(Recorded data)
=-=-=

Lemma conn_notified_ok s l1 kept l2 : shut_ok s → sh_freed s = false → sh_notifying s = l1 ++ kept :: l2 →
  shut_ok (connection_notifies (s <| sh_notifying := l1 ++ l2 |>) kept).
Proof.
  intros K Hf Hl. assert (sh_ref_count s = references (s <| sh_notifying := l1 ++ l2 |>) + if kept then 1 else 0) as Hr.
  { rewrite (k_refs _ K). unfold references. simpl. rewrite Hl, !count_app, count_cons. lia. }
  assert (0 ≤ references (s <| sh_notifying := l1 ++ l2 |>)) as Hnn.
  { unfold references. pose proof (references_nonneg (s <| sh_notifying := l1 ++ l2 |>)). simpl in *. lia. }
  unfold connection_notifies. apply (unchanged_flags_ok s); [done|done|..].
  - split; destruct kept; simpl; auto.
  - destruct kept; apply K.
  - set (r := references (s <| sh_notifying := l1 ++ l2 |>)) in *. destruct kept.
    + change (Z.pred (sh_ref_count s) = r). lia.
    + change (sh_ref_count s = r). lia.
  - destruct kept; apply K.
  - destruct kept; apply K.
  - destruct kept; apply K.
  - intros Hd. pose proof (k_unreferenced _ K Hd) as Hz. destruct kept; simpl; lia.
  - by destruct kept.
  - destruct kept; by right.
Qed.

(** ** Making a meta request *)

Context `{HLaws : !AwsHttpHeadersLaws H}.

(** The host header is there when the override was applied. *)
Lemma apply_override_spec headers ep : ∃ r, s_apply_endpoint_override headers ep = Ok r ∧
  ∀ headers', r = Success headers' → ∃ v, aws_http_headers_get headers' g_host_header_name = Some v ∧
    (∀ u, ep = Some u → v = uri_authority u).
Proof using HLaws.
  unfold s_apply_endpoint_override.
  destruct (aws_http_headers_get headers g_host_header_name) as [v|] eqn:Hg; destruct ep as [u|]; simpl.
  - rewrite Hg. case_bool_decide as Hv; eexists; (split; [reflexivity|]); [|done]. intros headers' [= <-]. exists v.
    split; [done|]. by intros u' [= <-].
  - rewrite Hg. eexists. split; [reflexivity|]. intros headers' [= <-]. by exists v.
  - rewrite headers_get_set_eq. rewrite bool_decide_true by done. eexists. split; [reflexivity|]. intros headers' [= <-].
    exists (uri_authority u). rewrite headers_get_set_eq. split; [done|]. by intros u' [= <-].
  - eexists. split; [reflexivity|]. done.
Qed.

Lemma made_ok env options m s : shut_ok s → sh_freed s = false → (0 < sh_users s)%nat → m ∉ (sh_metas s).*1 →
  sh_num_endpoints_allocated s < 2 ^ 32 - 1 →
  ∃ r, aws_s3_client_make_meta_request mc env s options m = Ok r ∧ shut_ok (md_state r).
Proof using HLaws.
  intros K Hf Hu Hm Hn. destruct (referenced s K (user_referenced s K Hu)) as [Hd Ha]. unfold aws_s3_client_make_meta_request.
  set (use := match mo_s3express options, mc_s3express mc with Some b, _ => b | None, Some b => b | None, None => false end).
  destruct (_ <=? _); [by eexists|]. destruct (mo_message options) as [message|]; [|by eexists].
  destruct (use && _); [by eexists|]. destruct message as [headers|]; [|by eexists].
  destruct (apply_override_spec headers (mo_endpoint options)) as (r & Hr & Hhost). rewrite Hr. simpl.
  destruct r as [headers'|e]; [|by eexists]. destruct (Hhost headers' eq_refl) as (v & Hv & _). rewrite Hv.
  destruct (endpoint_is_https (mo_endpoint options)) as [https|e]; [|by eexists].
  destruct (me_meta_request_factory env) as [e|]; [by eexists|].
  pose proof (make_endpoint_spec env (aws_s3_client_acquire s) use https (mo_endpoint options) v (holders s) (k_endpoints _ K) Hn) as Hmk.
  destruct (make_endpoint _ _ _ _ _ _ _) as [[r s'] n]. destruct Hmk as (p & t & k & -> & Hp & Hok).
  destruct r as [h|e]; eexists; (split; [reflexivity|]); cbn [md_state]; eapply (unchanged_flags_ok s); try done.
  - split; simpl; auto.
  - eapply eps_ext; [|exact Hok]. intros h'. unfold more, holders. simpl. rewrite count_app, count_cons, count_nil. simpl.
    repeat case_bool_decide; simplify_eq; lia.
  - simpl. rewrite (k_refs _ K). unfold references. simpl. rewrite count_app, count_cons, count_nil. lia.
  - simpl. rewrite fmap_app. apply list.NoDup_app. split_and!; [apply K| |apply NoDup_singleton].
    intros x Hx Hx'. simpl in Hx'. set_solver.
  - simpl. eapply Forall_impl; [|apply (k_conns _ K)]. intros c Hc. simpl. rewrite fmap_app. set_solver.
  - simpl. eapply Forall_impl; [|apply (k_write_metas _ K)]. intros c Hc. simpl. rewrite fmap_app. set_solver.
  - by rewrite Ha.
  - by right.
  - split; simpl; auto.
  - destruct Hok as [-> ->]. apply K.
  - simpl. rewrite (k_refs _ K). unfold references. simpl. lia.
  - apply K.
  - apply K.
  - apply K.
  - by rewrite Ha.
  - destruct Hok as [_ ->]. by left.
Qed.

(** ** The end of the client *)

(** A callback after which the worker runs, and which changes none of the other flags. *)
Lemma callback_ok s (body file provider : bool) closing n : shut_ok s → sh_freed s = false →
  eps_ok (sh_endpoints s) closing n (holders s) →
  shut_ok (schedule_work (s <| sh_body_streaming_elg_allocated := body |> <| sh_file_io_elg_allocated := file |>
                            <| sh_s3express_provider_active := provider |> <| sh_closing := closing |>
                            <| sh_num_endpoints_allocated := n |>)).
Proof.
  intros [Ke Kr Km Kc Ku Ka Kx Kp Kq Kw Kh Kt Kf Kz Kl Kr1 Kr2 Kr3 Kr4] Hf He. split; simpl in *; try done; [by rewrite Hf|].
  intros _ Hm. by apply scheduled_live in Hm.
Qed.

Lemma destroy_began_ok s : shut_ok s → sh_freed s = false → sh_ref_count s = 0 → sh_destroy s = NotDestroyed →
  shut_ok (start_destroy_begin s).
Proof.
  intros [Ke Kr Km Kc Ku Ka Kx Kp Kq Kw Kh Kt Kf Kz Kl Kr1 Kr2 Kr3 Kr4] Hf Hr Hd. rewrite Hd, bool_decide_true in Ka by done.
  assert (sh_work s ≠ WorkCancels) as Hw by (intros [_ Hw]%Kw; congruence).
  rewrite (bool_decide_false (sh_work s = WorkCancels)) in Kq by done. rewrite orb_false_r in Kq.
  unfold start_destroy_begin. simpl. destruct (sh_endpoints_cleanup_task_scheduled s) eqn:Hc; split; simpl; try done;
    try (by rewrite Hf); try (by rewrite ?Kq, ?bool_decide_false by done);
    intros _ (_ & Hx & _)%may_finish_true; done.
Qed.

=-=-=

▶ **What to do**: Each line in the data that holds the string "WorkCancels" should be found and copied.

▶ **Problem solution**:
  assert (sh_work s ≠ WorkCancels) as Hw by (intros [_ Hw]%Kw; congruence).
  rewrite (bool_decide_false (sh_work s = WorkCancels)) in Kq by done. rewrite orb_false_r in Kq.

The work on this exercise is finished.